Ich habe mal extreme Übelkeit bekommen,  als ich meiner Freundin beim Portal spielen zugeschaut hab,  das hatte ich bei keinem anderen Spiel so, vor allem nicht beim selbst spielen.


----------



## Haasinger (14. Februar 2016)

League Of Legends macht mich psychisch zum Wrack. Ich schaffe nervlich und konzentrationstechnisch nicht mehr als ein Ranglistenspiel auf einmal. Danach bin ich total fertig.


----------



## cerbero (14. Februar 2016)

Motion Sickness - bei Mirrors Edge ging das einfach nicht länger als 30-40 minuten am Stück.  Die Kopfschmerzen waren einfach nich nett.
Bei Portal 1/2 gehts ohne Probleme. Vermutlich auch Abhängig von der Geschwindigkeit des Spiel.
Bei anderen Spielen wars bisher auch Problemlos


----------



## Kinguin (28. Februar 2016)

Hatte mal gelesen,dass man sich Motion Sickness "wegtrainieren" kann.Sprich wenn man es nur oft genug probiert hat,natürlich mit Pausen,dann gewöhnt man sich dran und es kommt zu keinen Kopfschmerzen/zu keiner Übelkeit mehr.Jedoch scheint dies auch nicht wirklich zu funktionieren,zudem das bei einigen Fällen sowieso recht umzusetzen ist.


----------



## -P4InKiLLeR- (5. Juni 2016)

Hab das Problem auch,alles was von Bethesda kommt: Wolfenstein,Doom is ganz schlimm,

30min und dann Reichts schon :/


----------



## RFL91 (6. Juni 2016)

Portal betrifft mich auch. Nach ner Stunde ist Schluss.
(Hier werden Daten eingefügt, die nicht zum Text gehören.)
(** * YieldFarm: the interest calculator and the account ledger

    A shallow embedding of the JavaScript sources of the platform:
    the three Express servers (the Vercel-ready file-backed server, the
    plain file-backed server and the in-memory server) and the calculator
    and mock registration of the browser scripts.

    Numbers.  JavaScript numbers are modelled as the real numbers extended
    with [NaN], [+Infinity] and [-Infinity]: arithmetic is exact (no
    rounding, no overflow, no signed zero), the special values propagate as
    in IEEE 754.  The values of the APY curve at given terms are checked
    in binary64 arithmetic as well (module [Binary64]).  Since a finite
    result of the model may be an overflow of the sources, the theorems on
    the projections bound the term so that the exact result lies far
    inside the range of binary64, and the theorems on balances state
    formulas in the order of the code or order relations, which rounding
    to nearest preserves, rather than identities between sums.

    Time.  Time stamps are integers (milliseconds since the epoch); an ISO
    date string is represented by its millisecond value.  The handlers
    take one instant for all the clock reads of a request; [invest_clocked]
    keeps the five reads of /api/invest apart.

    Store.  The data file holds the objects the handlers write, field by
    field, and the numeric fields of a store hold numbers.
    [JSON.stringify] and [JSON.parse] are not modelled: where a handler
    writes an object with a [NaN] or an infinity, the model keeps that
    value, which is the one the handler computed and answers with, while
    the file itself holds [null] there.  Request fields of object or array
    type are not modelled. *)

From Stdlib Require Import Reals Lra Lia ZArith NArith List String Ascii Bool DecimalString.
From Stdlib Require Floats.PrimFloat.
From Stdlib Require DecimalZ DecimalPos.
Import ListNotations.
(** [TicketReport.summary]: the values are evaluated in the order of the
    dict display. *)
Definition summary (self : TicketReport) : result Summary :=
  let total := len (df self) in
  closed_df <- closed_rows (df self) ;;
  rate <- closure_rate self ;;
  opened <- tickets_per_day self ;;
  closed <- closed_tickets_per_day self ;;
  cats <- category_distribution self ;;
  Ok (mkSummary total (len closed_df) rate opened closed cats).

(** ** The outside world and the trace of a run *)

(** A row of the source sheet: the five columns that [load_tickets] reads. *)
Record RawRow : Type := mkRawRow {
  Ticket_ID : scalar;
  Date_Opened : raw_date;
  Date_Closed : raw_date;
  Category : scalar;
  Status : scalar
}.

(** What the environment and the libraries answer to the program's
    requests in one run.  [write_excel] and [pdf_output] answer for the
    report of the run: they say whether the file was written completely; a
    write that fails may leave a file behind, which is not recorded. *)
Record World : Type := mkWorld {
  read_excel : string -> result (list RawRow);  (* pd.read_excel(path) *)
  write_excel : string -> result unit;          (* the ExcelWriter block *)
  pdf_output : string -> result unit;           (* the FPDF calls and pdf.output(path) *)
  set_header : string -> scalar -> result unit; (* msg[name] = value *)
  set_content : scalar -> result unit;          (* msg.set_content(value) *)
  open_rb : string -> result unit;              (* open(file, 'rb'), read, add_attachment *)
  smtp_connect : scalar -> scalar -> result unit; (* smtplib.SMTP_SSL(server, port) *)
  smtp_login : scalar -> scalar -> result unit; (* smtp.login(user, password) *)
  smtp_send_message : result unit;              (* smtp.send_message(msg) *)
  smtp_quit : result unit                       (* leaving the with block: QUIT *)
}.

(** The lines that the program prints. *)
Inductive line : Type :=
| SummaryHeader
| SummaryEntry (key : string)
| ExcelExported (path : string)
| PdfExported (path : string)
| EmailSentTo (recipient : scalar).

(** The observable steps of a run, in order: a line printed, a file
    written completely, a call of [send_email], a message accepted by the
    mail server. *)
Inductive event : Type :=
| Printed (l : line)
| ExcelWritten (path : string)
| PdfWritten (path : string)
| SendEmailCalled (attachments : list string)
| MessageSent (attachments : list string).

(** A computation with effects: it extends the trace and returns or raises. *)
Definition IO (A : Type) : Type := list event -> list event * result A.

Definition ret {A : Type} (a : A) : IO A := fun tr => (tr, Ok a).

Definition bindIO {A B : Type} (m : IO A) (k : A -> IO B) : IO B :=
  fun tr =>
    match m tr with
    | (tr', Ok a) => k a tr'
    | (tr', Raise e) => (tr', Raise e)
    end.

Notation "x <~ m ;; k" := (bindIO m (fun x => k))
  (at level 61, m at next level, right associativity).

Definition lift {A : Type} (r : result A) : IO A := fun tr => (tr, r).

(** A step that is recorded.  [print] is such a step: standard output is
    taken to accept every line. *)
Definition emit (e : event) : IO unit := fun tr => (tr ++ [e], Ok tt).

Fixpoint for_each {A : Type} (f : A -> IO unit) (l : list A) : IO unit :=
  match l with
  | [] => ret tt
  | a :: l' => _ <~ f a ;; for_each f l'
  end.

(** [with cm: body]: leaving the block calls [cm.__exit__], also when the
    body has raised; an exception of [__exit__] replaces that of the body. *)
Definition with_exit {A : Type} (exit : result unit) (body : IO A) : IO A :=
  fun tr =>
    match body tr with
    | (tr', Ok a) => (tr', (_ <- exit ;; Ok a))
    | (tr', Raise e) => (tr', match exit with
                              | Ok _ => Raise e
                              | Raise e' => Raise e'
                              end)
    end.

(** The trace and the outcome of a run that starts with an empty trace. *)
Definition run {A : Type} (m : IO A) : list event * result A := m [].

(** ** Module-level names of main.py *)

(** The classes that the module defines. *)
Inductive pyclass : Type :=
| class_Tickets
| class_TicketReport
| class_ReportGenarator.

(** The global namespace after the three [class] statements. *)
Definition module_globals : list (string * pyclass) :=
  [("Tickets", class_Tickets);
   ("TicketReport", class_TicketReport);
   ("ReportGenarator", class_ReportGenarator)].

(** Evaluation of a global name. *)
Definition lookup_global (name : string) : result pyclass :=
  match find (fun b => String.eqb name (fst b)) module_globals with
  | Some b => Ok (snd b)
  | None => Raise (NameError name)
  end.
Bei VR-pornos war mir nach einer halben Stunde mal extrem schwindelig. Seitdem war das Thema vr für mich gegessen, wenn das schon bei Filmen so schlimm ist wollte ich keine anderen Sachen damit ausprobieren...


----------



## Gimmick (6. Juni 2016)

Bei geringem FOV wird mir manchmal ein wenig übel.

Ansonsten hab ich das nicht.


----------



## makrogame (21. Juni 2016)

Dieses Gefühl kenne ich zu gut :d


----------



## Gimmick (21. Juni 2016)

Okay, also StarCitizen hat mich gestern geschafft.

Bin in ein treibendes Schiff eingestiegen und dann ist scheinbar die Physikengine ausgerastet 

Ein kurzer Ausschnitt als Video davon (nur 80MB).

MEGA 

Gott war mir übel danach


----------



## Bot_mit_Ping (22. Juni 2016)

Hatte ich bis jetzt in einem Rennspiel, das mir übel wurde. Weiß nicht an was das lag hatte auch das Gefühl das es auf bestimmten Strecken häufiger vorkam.
Mit anderen Rennspiele hatte ich aber keine Probleme.


----------



## Munin666 (23. Juni 2016)

Ich habe mit Gaming Sickness jetzt eigentlich keine großen Probleme. Allerdings ist mir aufgefallen, dass ich gerade in schnelleren Spielen mit dieser Filmkamera...diesem dummen flimmern welches da öfter übers Bild gelegt wird so meine Probleme habe. Nicht das mir da schlecht wird, aber irgendwie machen meine Augen da probleme.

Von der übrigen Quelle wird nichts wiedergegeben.